To date, most clinicians base their prognostication and initial decision making process on the neurologic injury severity criteria defined by the GCS and on the CT scan appearance of the brain injury. In this study we showed that the mean value of admission CFD concentrations in mild head injury (GCS >13) was significantly lower than that of moderate and severe TBI. Albeit its time-acknowledged role in the management of head injured patients there are many reported limitations with the use of this scale [2831]. Our findings show that combining the CFD concentrations to the GCS results in a dramatic improvement of the prognostication. The negative predictive value of low CFD values plus GCS scores > 13 for good outcome (GOS 5) was 100%, and the sensitivity of positive combined results was 100%. These findings may be of utmost importance in the decision making process of emergency medicine providers working in austere environments lacking modern imaging modalities; This highly sensitive combination of tests can predict accurately a good outcome of patients probably without a need for surgical intervention. Our "mix and measure" technique requires equipment that can be operated by any hospital that has a chemistry laboratory. The cost per one test is less than $1. In the future it is possible to manufacture a small point-of-care measuring device.

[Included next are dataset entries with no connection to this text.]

(* ===== verification/AllocInode.v ===== *)
(** The allocation of inodes: an inode that was free is taken, and only that one
    is marked. *)

From Stdlib Require Import ZArith Lia Bool.
From stdpp Require Import base option list numbers sorting.
From S2P Require Import Prelude Ext4 DirEdit DirFacts Alloc AllocFacts AllocSpec.
Local Open Scope machine_scope.

Section Inodes.
Context `{Crc} (fs : Ext4) (s : Storage) (dirty : list (Z * list Z)).
Abbreviation sb := (superblock fs).
Abbreviation bs := (block_size sb).

(** What [validate_mutation_profile] leaves of the filesystems that mount. *)
Record mutable_fs : Prop := {
  mf_wf : fs_wf fs;
  mf_geometry : geometry fs;
  mf_descriptor : descriptor_size sb = 64;
  mf_inodes : 0 < inodes_per_group sb <= 8 * bs;
  mf_reserved : 0 <= reserved_gdt_blocks sb;
  mf_dirty : Forall (fun w => zlen w.2 = bs) dirty
}.
Context (Hmf : mutable_fs).

Lemma read_owned_safe n : 0 <= n -> safe (read_owned_block fs s dirty n) (fun b => zlen b = bs).
Proof.
  intros Hn. destruct Hmf as [Hwf _ _ _ _ Hd]. pose proof Hwf as [(Hbs & _) _]. unfold read_owned_block. destruct (_ <=? n); [done|]. pose proof (binary_search_assoc n dirty) as Hb. destruct (binary_search n dirty) as [i|].
  - destruct Hb as (v & Hi & _). rewrite Hi. cbn. by apply (Forall_lookup_1 _ _ _ _ Hd Hi).
  - r_steps. apply read_storage_safe; [done|nia|lia].
Qed.

Lemma find_clear_ok n : forall b i, 0 <= i -> i + Z.of_nat n <= 8 * zlen b ->
  exists r, find_clear n b i = Ok r /\ match r with Some j => i <= j < i + Z.of_nat n /\ tb b j = false | None => forall k, i <= k < i + Z.of_nat n -> tb b k = true end.
Proof.
  induction n as [|n IH]; intros b i Hi Hn; cbn [find_clear]; [exists None; split; [done|lia]|]. rewrite bit_at_ok by lia. cbn [mbind R_bind]. destruct (tb b i) eqn:E.
  - destruct (IH b (i + 1) ltac:(lia) ltac:(lia)) as (r & -> & Hr). exists r. split; [done|]. destruct r as [j|]; [destruct Hr; split; [lia|done]|]. intros k Hk. destruct (Z.eq_dec k i) as [->|]; [done|apply Hr; lia].
  - exists (Some i). split; [done|]. split; [lia|done].
Qed.

(** ** The parts of the step *)

Definition d_free_inodes (d : list Z) : Z := f16 d 0x0e 0x2e.

Lemma initialize_on_inode_ok g d : 0 <= g < group_count sb -> zlen d = 64 ->
  safe (initialize_on_inode fs g d) (fun r => zlen r.1 = 64 /\ d_free_inodes r.1 = d_free_inodes d).
Proof.
  intros Hg Hz. destruct Hmf as [Hwf Hgeo Hds Hi Hr _]. pose proof Hwf as [(Hbs & _ & _ & _ & _ & _ & _ & His & _) _]. unfold initialize_on_inode. r_step; [r_step; lia|]. r_step; [done|]. r_step; [done|].
  rewrite (group_start_ok fs Hgeo) by done. cbn [mbind R_bind]. rewrite (group_blocks_ok fs Hgeo) by done. cbn [mbind R_bind]. pose proof (blocks_of_range fs Hgeo g Hg) as Hbl. pose proof (geo_first _ Hgeo). pose proof (geo_group _ Hgeo).
  pose proof (initialize_ok fs Hgeo g (start_of fs g) (blocks_of fs g) d ltac:(unfold start_of; nia) ltac:(lia) Hz ltac:(lia) ltac:(lia) ltac:(lia) Hr ltac:(lia)) as HI.
  destruct (initialize_block_bitmap fs g d (start_of fs g) (blocks_of fs g)) as [[b fr]| |]; [|done|done]. destruct HI as (HI1 & _ & _). cbn [mbind R_bind].
  unfold free_blocks, block_bitmap_number. rewrite split16_ok, split32_ok by lia. cbn [mbind R_bind]. r_step; [done|]. cbn [mbind R_bind].
  unfold block_bitmap_checksum. assert (0 <= div_ceil (blocks_per_group sb) 8) as Hd by (unfold div_ceil; Z.to_euclidean_division_equations; lia). rewrite slice_ok by lia. cbn [mbind R_bind].
  destruct (put_split16_ok d 0x18 0x38 (checksum (checksum_seed sb) (sl b 0 (Z.min (div_ceil (blocks_per_group sb) 8) (zlen b))))) as (d1 & -> & _ & K1); [lia..|apply checksum_fits|]. cbn [mbind R_bind]. pose proof K1 as [Z1 _].
  r_step; [r_step; lia|]. destruct (put_le16_keeps d1 0x12 (a0 .& bnot 16 2) ltac:(lia) ltac:(lia)) as [-> K2]. cbn [mbind R_bind safe fst]. pose proof K2 as [Z2 _]. split; [lia|].
  apply (keeps_f16 _ _ _ _ _ (fields_trans _ _ _ _ _ K1 K2)); [lia|lia| |]; repeat (constructor; [cbn; lia|]); constructor.
Qed.

Lemma load_inode_bitmap_ok g free inodes d n : zlen d = 64 -> 0 <= n -> 0 <= inodes <= 8 * bs ->
  safe (load_inode_bitmap fs s dirty g free inodes d n) (fun r => zlen r.1 = 64 /\ d_free_inodes r.1 = d_free_inodes d /\ zlen r.2 = bs).
Proof.
  intros Hz Hn Hi. destruct Hmf as [Hwf Hgeo Hds Hip Hr _]. pose proof Hwf as [(Hbs & _) _]. pose proof (geo_block _ Hgeo) as Hgb. unfold load_inode_bitmap. r_step; [r_step; lia|]. r_step; [r_step; [done|]|].
  - rewrite (wrap_small 64) by (unfold fits; unfold U32_MAX in *; lia). pose proof (length_zeros bs ltac:(lia)) as Hz0. unfold zero_block.
    destruct (set_bitmap_range_ok (zeros bs) inodes (bs * 8 - inodes)) as (b & -> & Z1 & _); [lia..|]. cbn [mbind R_bind]. destruct (put_le16_keeps d 0x12 (a .& bnot 16 1) ltac:(lia) ltac:(lia)) as [-> K]. cbn [mbind R_bind safe fst snd].
    pose proof K as [Z2 _]. split_and!; [lia| |lia]. apply (keeps_f16 _ _ _ _ _ K); [lia|lia| |]; repeat (constructor; [cbn; lia|]); constructor.
  - r_with (fun b => zlen b = bs) as b Hb; [by apply read_owned_safe|]. r_with (fun _ : () => True).
    + unfold verify_inode_bitmap_checksum. rewrite split16_ok by lia. cbn [mbind R_bind]. unfold inode_bitmap_checksum. rewrite slice_ok; [cbn [mbind R_bind]; by r_step|lia| |]; unfold div_ceil; Z.to_euclidean_division_equations; lia.
    + cbn. done.
Qed.

(** The inodes of a group, and its descriptor and inode bitmap before. *)
Definition inodes_of (g : Z) : Z := Z.min (inodes_count sb - g * inodes_per_group sb) (inodes_per_group sb).
Definition inode_group (g : Z) : R (list Z * list Z) :=
  d ← read_group_descriptor fs s g;
  free ← free_inodes d;
  r ← initialize_on_inode fs g d;
  number ← inode_bitmap_number (fst r);
  load_inode_bitmap fs s dirty g free (inodes_of g) (fst r) number.

(** What an allocation of an inode promises. *)
Definition took_inode (a : InodeAllocation) : Prop :=
  let g := ia_group a in let d' := ge_descriptor (ia_edit a) in let b' := snd (ia_bitmap a) in
  0 <= g < group_count sb /\ 0 <= ia_index a < inodes_of g /\ ia_number a = g * inodes_per_group sb + ia_index a + 1 /\ (g = 0 -> first_inode sb <= ia_number a) /\
  verify_inode_bitmap_checksum fs g d' b' = Ok tt /\ group_checksum (checksum_seed sb) g d' = Ok (field d' 0x1e 2) /\
  exists d b, inode_group g = Ok (d, b) /\ tb b (ia_index a) = false /\ d_free_inodes d' = d_free_inodes d - 1 /\
    zlen b' = bs /\ forall j, 0 <= j < 8 * bs -> tb b' j = tb b j || (j =? ia_index a).

Lemma unused_ok d index : zlen d = 64 -> safe (update_unused_inode_count d index (inodes_per_group sb)) (fun d' => keeps [(0x1c, 2); (0x3c, 2)] d d').
Proof.
  intros Hz. destruct Hmf as [Hwf Hgeo _ Hip _ _]. pose proof (geo_block _ Hgeo) as Hgb. unfold update_unused_inode_count. rewrite split16_ok by lia. cbn [mbind R_bind]. pose proof (f16_range d 0x1c 0x3c ltac:(lia) ltac:(lia) ltac:(lia) ltac:(lia)) as Hf.
  destruct ((inodes_per_group sb <? _) || (inodes_per_group sb <=? index)) eqn:E; [done|]. apply orb_false_iff in E as [E1%Z.ltb_ge E2%Z.leb_gt]. destruct (Z.leb_spec (inodes_per_group sb - f16 d 28 60) index) as [Hle|].
  - destruct (put_split16_ok d 0x1c 0x3c (inodes_per_group sb - index - 1)) as (d' & -> & _ & K); [lia|lia|lia|lia|lia|unfold U32_MAX in *; lia|]. done.
  - cbn. done.
Qed.

(** The inode checksum and the descriptor of a taken inode. *)
Lemma seal_inode_ok g d b c : zlen d = 64 -> inode_bitmap_checksum fs b = Ok c ->
  exists d', (d ← put_split16 d 0x1a 0x3a c; update_group_descriptor_checksum (checksum_seed sb) g d) = Ok d' /\ zlen d' = 64 /\ d_free_inodes d' = d_free_inodes d /\
    verify_inode_bitmap_checksum fs g d' b = Ok tt /\ group_checksum (checksum_seed sb) g d' = Ok (field d' 0x1e 2).
Proof.
  intros Hz Hc. assert (fits 32 c) as Hc32.
  { unfold inode_bitmap_checksum in Hc. destruct (slice b 0 _) as [x| |]; cbn [mbind R_bind] in Hc; [|done|done]. injection Hc as <-. apply checksum_fits. }
  destruct (put_split16_ok d 0x1a 0x3a c) as (d1 & -> & F1 & K1); [lia..|done|]. cbn [mbind R_bind]. pose proof K1 as [Z1 _]. destruct (descriptor_sum_ok (checksum_seed sb) g d1 ltac:(lia)) as (d2 & -> & K2 & Hsum). pose proof K2 as [Z2 _].
  exists d2. split_and!; [done|lia| | |done].
  - apply (keeps_f16 _ _ _ _ _ (fields_trans _ _ _ _ _ K1 K2)); [lia|lia| |]; repeat (constructor; [cbn; lia|]); constructor.
  - unfold verify_inode_bitmap_checksum. rewrite split16_ok by lia. cbn [mbind R_bind]. rewrite Hc. cbn [mbind R_bind]. assert (f16 d2 0x1a 0x3a = c) as ->; [|by rewrite Z.eqb_refl].
    rewrite <- F1. apply (keeps_f16 _ _ _ _ _ K2); [lia|lia| |]; repeat (constructor; [cbn; lia|]); constructor.
Qed.

Lemma allocate_inode_in_ok g : 0 <= g < group_count sb -> 0 < inodes_of g -> 0 <= first_inode sb < 2 ^ 32 ->
  safe (allocate_inode_in fs s dirty g (g * inodes_per_group sb) (inodes_of g)) (fun r => match r with Some a => took_inode a | None => True end).
Proof.
  intros Hg Hi Hfi. pose proof Hmf as [Hwf Hgeo Hds Hip Hr _]. pose proof Hwf as [(Hbs & _) _]. pose proof (geo_block _ Hgeo) as Hgb. unfold allocate_inode_in.
  pose proof (read_group_descriptor_safe fs Hwf s g ltac:(lia)) as Hrd. destruct (read_group_descriptor fs s g) as [d| |] eqn:Ed; [|done|done]. cbn [safe] in Hrd. rewrite Hds in Hrd. cbn [mbind R_bind].
  assert (free_inodes d = Ok (d_free_inodes d)) as Ef by (apply split16_ok; lia). rewrite Ef. cbn [mbind R_bind]. r_step; [done|]. r_step; [done|].
  pose proof (initialize_on_inode_ok g d Hg Hrd) as Hin. destruct (initialize_on_inode fs g d) as [[d1 ini]| |] eqn:Ei; [|done|done]. cbn [safe fst] in Hin. destruct Hin as [Z1 F1]. cbn [mbind R_bind].
  assert (inode_bitmap_number d1 = Ok (f32 d1 4 0x24)) as En by (apply split32_ok; lia). rewrite En. unfold inode_table_number. rewrite split32_ok by lia. cbn [mbind R_bind]. r_step; [done|].
  assert (0 <= f32 d1 4 36) as Hn0 by (pose proof (field_range d1 4 4 ltac:(lia) ltac:(lia) ltac:(lia)); pose proof (field_range d1 36 4 ltac:(lia) ltac:(lia) ltac:(lia)); apply (join_range 32 _ _ 32); lia).
  assert (inodes_of g <= 8 * bs) as Hi8 by (unfold inodes_of; lia). pose proof (load_inode_bitmap_ok g (d_free_inodes d) (inodes_of g) d1 _ Z1 Hn0 ltac:(lia)) as Hl.
  destruct (load_inode_bitmap fs s dirty g (d_free_inodes d) (inodes_of g) d1 (f32 d1 4 36)) as [[d2 b]| |] eqn:El; [|done|done]. cbn [safe fst snd] in Hl. destruct Hl as (Z2 & F2 & Zb). cbn [mbind R_bind].
  set (start := if g =? 0 then u64 (first_inode sb - 1) else 0). assert (0 <= start /\ (g = 0 -> first_inode sb - 1 <= start)) as [Hst Hst0].
  { unfold start. destruct (Z.eqb_spec g 0); [|lia]. pose proof (wrap_fits 64 (first_inode sb - 1) ltac:(lia)) as Hf64. unfold fits in Hf64. split; [lia|]. intros _. destruct (Z.eq_dec (first_inode sb) 0) as [Efirst|]; [lia|]. rewrite wrap_small; [lia|unfold fits; lia]. }
  destruct (Z.lt_ge_cases (inodes_of g) start) as [Hlt|Hge].
  { replace (Z.to_nat (inodes_of g - start)) with O by lia. done. }
  destruct (find_clear_ok (Z.to_nat (inodes_of g - start)) b start ltac:(lia) ltac:(lia)) as ([index|] & -> & Hfc); [|done]. cbn [mbind R_bind]. destruct Hfc as [Hidx Hclear].
  destruct (set_bit_ok b index ltac:(lia)) as (b' & -> & Zb' & Tb'). cbn [mbind R_bind]. unfold decrement_descriptor_free_inodes, free_inodes. rewrite (split16_ok d2) by lia. cbn [mbind R_bind]. fold (d_free_inodes d2).
  pose proof (f16_range d2 0x0e 0x2e ltac:(lia) ltac:(lia) ltac:(lia) ltac:(lia)) as Hf16. fold (d_free_inodes d2) in Hf16. destruct (Z.ltb_spec (d_free_inodes d2) 1) as [|Hge1]; [done|].
  destruct (put_split16_ok d2 0x0e 0x2e (d_free_inodes d2 - 1)) as (d3 & -> & F3 & [Z3 _]); [lia..|]. cbn [mbind R_bind]. fold (d_free_inodes d3) in F3.
  pose proof (unused_ok d3 index ltac:(lia)) as Hu. destruct (update_unused_inode_count d3 index (inodes_per_group sb)) as [d4| |]; [|done|done]. cbn [safe] in Hu. cbn [mbind R_bind]. pose proof Hu as [Z4 _].
  assert (d_free_inodes d4 = d_free_inodes d3) as F4 by (apply (keeps_f16 _ _ _ _ _ Hu); [lia|lia| |]; repeat (constructor; [cbn; lia|]); constructor).
  assert (exists c, inode_bitmap_checksum fs b' = Ok c) as [c Ec] by (unfold inode_bitmap_checksum; rewrite slice_ok; [by eexists|lia| |]; unfold div_ceil; Z.to_euclidean_division_equations; lia). rewrite Ec. cbn [mbind R_bind].
  destruct (seal_inode_ok g d4 b' c ltac:(lia) Ec) as (d5 & E5 & Z5 & F5 & V1 & V2). destruct (put_split16 d4 26 58 c) as [x| |]; cbn [mbind R_bind] in E5 |- *; [|done|done]. rewrite E5. cbn [mbind R_bind]. r_step; [done|].
  cbn [safe]. unfold took_inode. cbn [ia_group ia_edit ia_bitmap ia_index ia_number ge_descriptor snd].
  split_and!; [lia|lia|lia|lia|done|intros Eg; specialize (Hst0 Eg); lia|done|done|].
  exists d2, b. split_and!; [|done|lia|lia|intros j Hj; apply Tb'; lia]. unfold inode_group. rewrite Ed. cbn [mbind R_bind]. rewrite Ef. cbn [mbind R_bind]. rewrite Ei. cbn [mbind R_bind fst]. rewrite En. cbn [mbind R_bind]. exact El.
Qed.

(** An inode is allocated once.  Allocating an inode does not panic; where it
    succeeds the inode lies in the filesystem behind the reserved ones, was marked
    free in the bitmap of its group, and is the only one marked in addition; the
    counter of free inodes is lowered by one and the checksums are those the
    reader compares. *)
Theorem inode_allocated_once : 0 <= first_inode sb < 2 ^ 32 -> safe (allocate_inode fs s dirty) took_inode.
Proof.
  intros Hfi. pose proof Hmf as [Hwf Hgeo _ Hip _ _]. unfold allocate_inode. assert (forall l, (forall g, g ∈ l -> 0 <= g < group_count sb) -> safe (allocate_inode_loop fs s dirty l) took_inode) as Hl; [|apply Hl; intros g Hg; apply elem_of_seqZ in Hg; lia].
  induction l as [|g l IH]; intros Hin; cbn [allocate_inode_loop]; [done|]. pose proof (Hin g ltac:(left)) as Hg. destruct (Z.ltb_spec (inodes_count sb) (g * inodes_per_group sb)) as [|Hle]; [done|]. fold (inodes_of g).
  destruct (Z.eqb_spec (inodes_of g) 0) as [|Hne]; [done|]. pose proof (allocate_inode_in_ok g Hg ltac:(unfold inodes_of in *; lia) Hfi) as HA.
  destruct (allocate_inode_in fs s dirty g (g * inodes_per_group sb) (inodes_of g)) as [[a|]| |]; cbn [mbind R_bind]; [exact HA| |done|done]. apply IH. intros h Hh. apply Hin. by right.
Qed.
End Inodes.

It has been more than 3 decades since the CT scan has been introduced as the mainstay evaluation tool of neurotrauma patients [32]. Despite the usefulness of CT brain scan in clinical practice there is still uncertainty regarding the ability of CT based classification methods to predict outcome [33]. In the present study we used AIS and Marshall Classification to classify the findings in CT scans. There was no significant difference between CFD values of mild and severe grades of injury as determined by these schemes. Our explanation to this discrepancy is that CFD levels may better reflect the secondary damage to brain tissue than the CT scan. Primary injury refers to the immediate parenchymal damage occurring at the time of injury, while secondary damage refers to potentially avoidable damage that occurs at some time point after the primary insult. The second injury is caused by accompanying conditions to the trauma such as hypoxia, shock, hypercarbia, hyponatremia, seizures, high temperature, and brain edema of tissue surrounding the primary lesion. This conditions lead to physiologic derangements of brain parenchyma and to inevitable progressive cell damage. Another possible explanation is that even today the CT fails to accurately evaluate the magnitude of damage inflicted to the brain by diffuse axonal injury without mass lesion; however, massive cell death in this situation would result in high levels of CFD. On the other hand, a word of caution about how CFD (as well as other biomarkers) reflects the grade of injury severity should be made. Biomarkers may not be able to differentiate between a mild injury to a large volume of brain tissue from a severe injury involving a small area, or between two similar pathologies that are located in different parts of the brain in a way that may greatly affect the outcome. This concern was raised by an expert panel assembled by the National Institute of Neurological Disorders and Stroke in 2007 [34].

Limitations of the study include: A relatively small cohort of patients; the inability to compare our results to other studies since we use a different method to measure CFD concentrations; we did not look into the possible effect of prehospital interventions on CFD levels; the applicability to clinical situations in which patients sustain multiple injuries.

Conclusions

The results of this study add to previous reports about the promising role of biomarkers and particularly CFD in the evaluation of TBI patients. CFD can increase the accuracy of existing tools such as GCS and imaging technology to differentiate mild TBI from more severe injuries. The technique we developed in our laboratory to determine CFD concentrations is simple, rapid, and non-expensive. Thus, it seems to be potentially appealing to apply in austere conditions where rapid transfer of patients to higher levels of care is considered.